● **SUPPLIED DATA**:
(** * Tiny KV Store Pro: a shallow embedding of the storage engine

    The development follows [tiny-kv-store-pro.js]: the [Crypto] and
    [Compression] modules, then the [TinyKVStorePro] class (put, get,
    delete, exists, clear, batch, putEncrypted, getDecrypted, prefixSearch,
    rangeQuery, keysBySize, export, import, getAllEntries, updateCache,
    processValue, persist, loadFromStorage, recordStats).

    - JavaScript strings are sequences of UTF-16 code units and are
      modelled as lists of [N]; keys are strings.
    - A JavaScript [Map] or [Set] keeps its keys in insertion order and is
      modelled as a list.
    - A call returns a result and the next state; an exception is the
      result [Throw], with the state as the call has left it.
    - [Date.now()] is an explicit argument [now] (milliseconds) of every
      operation: a call runs at one instant.
    - The callbacks registered with [setTimeout] are kept in a queue that
      the environment runs with [run_timers]; a delay that does not fit
      the timer (above 2^31 - 1 milliseconds) is due at once.
    - The persistence medium is part of the state: it takes a write or
      refuses it, and [persist] keeps the old blob when it refuses.
    - [btoa], [atob] and the regular expressions of the codec are modelled
      on code units; [toUpperCase], [JSON.parse] and [JSON.stringify] of
      an array of entries are parameters.

    Not modelled: the queries that build a regular expression from their
    argument (keys, scan, regexSearch) and the query history, the analysis
    and the latency samples of the statistics (floating point), the user
    interface and the platform's limit on the length of a string.
    Numbers are integers, and stand for the platform's numbers as far as
    they are safe integers (at most 2^53 - 1 in absolute value): what
    depends on the text of a number is stated for these. *)

From Stdlib Require Import String Ascii Decimal DecimalNat.
From Stdlib Require Import NArith ZArith Bool Lia List.
From Stdlib Require Import Sorted Permutation.
From Stdlib Require DecimalFacts.
Import ListNotations.
(** * Segmentation pipeline of js/sam.js: a shallow embedding

    The development follows js/sam.js: the mask resampler
    ([resampleMaskTo]), the segmentation facade with its two strategies
    ([segmentBoxOnCanvas]) and the Moore-neighbour boundary tracer
    ([maskToGeoJSON]).

    Conventions.
    - JavaScript integers (sizes, indices, 8-bit samples) are [Z]; all sizes
      the program handles are far below 2^53, where the double arithmetic
      of [xx * w / tw] followed by [Math.floor] is exact, so it is [Z.div].
    - A typed array is a [list Z]; a read out of range is [None]
      (JavaScript's [undefined]) and a write out of range is dropped.
    - Box coordinates are finite numbers, here rationals ([Q]); tensor
      values are [float]s carrying an exact rational, an infinity or NaN
      (the rounding of a Float32Array store is not modelled).
    - The canvas calls the facade makes ([drawImage], [getImageData]) are
      functions of the pixel data. The first embedding of the facade puts no
      limit on the length of a buffer; module [Limited] embeds it again on
      an engine with an allocation limit, where creating a buffer can throw.
    - Exceptions are an explicit [result] type with [try]/[catch]. *)

From Stdlib Require Import ZArith QArith Qround Lia.
From stdpp Require Import base list gmap strings.

Local Open Scope Z_scope.

(** ** Exceptions *)

Inductive exn : Type :=
  | TypeError
  | RangeError
  | RuntimeError (msg : string).

Inductive result (A : Type) : Type :=
  | Ok (a : A)
  | Throw (e : exn).
Arguments Ok {A} a.
Arguments Throw {A} e.

#[global] Instance result_ret : MRet result := λ A a, Ok a.
#[global] Instance result_bind : MBind result := λ A B k r,
  match r with
  | Ok a => k a
  | Throw e => Throw e
  end.

(** [try { body } catch (e) { handler }] *)
Definition try_catch {A} (body : result A) (handler : exn → result A) : result A :=
  match body with
  | Ok a => Ok a
  | Throw e => handler e
  end.

(** ** Counted loops: [for (let i = lo; i < hi; i++) body] *)

Fixpoint for_loop {A} (n : nat) (i : Z) (body : Z → A → A) (a : A) : A :=
  match n with
  | O => a
  | S n' => for_loop n' (i + 1) body (body i a)
  end.

Definition for_range {A} (lo hi : Z) (body : Z → A → A) (a : A) : A :=
  for_loop (Z.to_nat (hi - lo)) lo body a.

(** ** Typed arrays *)

(** [a[i]] *)
Definition aget (a : list Z) (i : Z) : option Z :=
  if i <? 0 then None else a !! Z.to_nat i.

(** [a[i] = v] on a typed array: a write outside the array is dropped. *)
Definition aset (a : list Z) (i : Z) (v : Z) : list Z :=
  if i <? 0 then a else <[Z.to_nat i := v]> a.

● **EXERCISE**:
From the first line down to the last, give the records again exactly.

● **RESULT OF THIS TASK**:
(** * Tiny KV Store Pro: a shallow embedding of the storage engine

    The development follows [tiny-kv-store-pro.js]: the [Crypto] and
    [Compression] modules, then the [TinyKVStorePro] class (put, get,
    delete, exists, clear, batch, putEncrypted, getDecrypted, prefixSearch,
    rangeQuery, keysBySize, export, import, getAllEntries, updateCache,
    processValue, persist, loadFromStorage, recordStats).

    - JavaScript strings are sequences of UTF-16 code units and are
      modelled as lists of [N]; keys are strings.
    - A JavaScript [Map] or [Set] keeps its keys in insertion order and is
      modelled as a list.
    - A call returns a result and the next state; an exception is the
      result [Throw], with the state as the call has left it.
    - [Date.now()] is an explicit argument [now] (milliseconds) of every
      operation: a call runs at one instant.
    - The callbacks registered with [setTimeout] are kept in a queue that
      the environment runs with [run_timers]; a delay that does not fit
      the timer (above 2^31 - 1 milliseconds) is due at once.
    - The persistence medium is part of the state: it takes a write or
      refuses it, and [persist] keeps the old blob when it refuses.
    - [btoa], [atob] and the regular expressions of the codec are modelled
      on code units; [toUpperCase], [JSON.parse] and [JSON.stringify] of
      an array of entries are parameters.

    Not modelled: the queries that build a regular expression from their
    argument (keys, scan, regexSearch) and the query history, the analysis
    and the latency samples of the statistics (floating point), the user
    interface and the platform's limit on the length of a string.
    Numbers are integers, and stand for the platform's numbers as far as
    they are safe integers (at most 2^53 - 1 in absolute value): what
    depends on the text of a number is stated for these. *)

From Stdlib Require Import String Ascii Decimal DecimalNat.
From Stdlib Require Import NArith ZArith Bool Lia List.
From Stdlib Require Import Sorted Permutation.
From Stdlib Require DecimalFacts.
Import ListNotations.
(** * Segmentation pipeline of js/sam.js: a shallow embedding

    The development follows js/sam.js: the mask resampler
    ([resampleMaskTo]), the segmentation facade with its two strategies
    ([segmentBoxOnCanvas]) and the Moore-neighbour boundary tracer
    ([maskToGeoJSON]).

    Conventions.
    - JavaScript integers (sizes, indices, 8-bit samples) are [Z]; all sizes
      the program handles are far below 2^53, where the double arithmetic
      of [xx * w / tw] followed by [Math.floor] is exact, so it is [Z.div].
    - A typed array is a [list Z]; a read out of range is [None]
      (JavaScript's [undefined]) and a write out of range is dropped.
    - Box coordinates are finite numbers, here rationals ([Q]); tensor
      values are [float]s carrying an exact rational, an infinity or NaN
      (the rounding of a Float32Array store is not modelled).
    - The canvas calls the facade makes ([drawImage], [getImageData]) are
      functions of the pixel data. The first embedding of the facade puts no
      limit on the length of a buffer; module [Limited] embeds it again on
      an engine with an allocation limit, where creating a buffer can throw.
    - Exceptions are an explicit [result] type with [try]/[catch]. *)

From Stdlib Require Import ZArith QArith Qround Lia.
From stdpp Require Import base list gmap strings.

Local Open Scope Z_scope.

(** ** Exceptions *)

Inductive exn : Type :=
  | TypeError
  | RangeError
  | RuntimeError (msg : string).

Inductive result (A : Type) : Type :=
  | Ok (a : A)
  | Throw (e : exn).
Arguments Ok {A} a.
Arguments Throw {A} e.

#[global] Instance result_ret : MRet result := λ A a, Ok a.
#[global] Instance result_bind : MBind result := λ A B k r,
  match r with
  | Ok a => k a
  | Throw e => Throw e
  end.

(** [try { body } catch (e) { handler }] *)
Definition try_catch {A} (body : result A) (handler : exn → result A) : result A :=
  match body with
  | Ok a => Ok a
  | Throw e => handler e
  end.

(** ** Counted loops: [for (let i = lo; i < hi; i++) body] *)

Fixpoint for_loop {A} (n : nat) (i : Z) (body : Z → A → A) (a : A) : A :=
  match n with
  | O => a
  | S n' => for_loop n' (i + 1) body (body i a)
  end.

Definition for_range {A} (lo hi : Z) (body : Z → A → A) (a : A) : A :=
  for_loop (Z.to_nat (hi - lo)) lo body a.

(** ** Typed arrays *)

(** [a[i]] *)
Definition aget (a : list Z) (i : Z) : option Z :=
  if i <? 0 then None else a !! Z.to_nat i.

(** [a[i] = v] on a typed array: a write outside the array is dropped. *)
Definition aset (a : list Z) (i : Z) (v : Z) : list Z :=
  if i <? 0 then a else <[Z.to_nat i := v]> a.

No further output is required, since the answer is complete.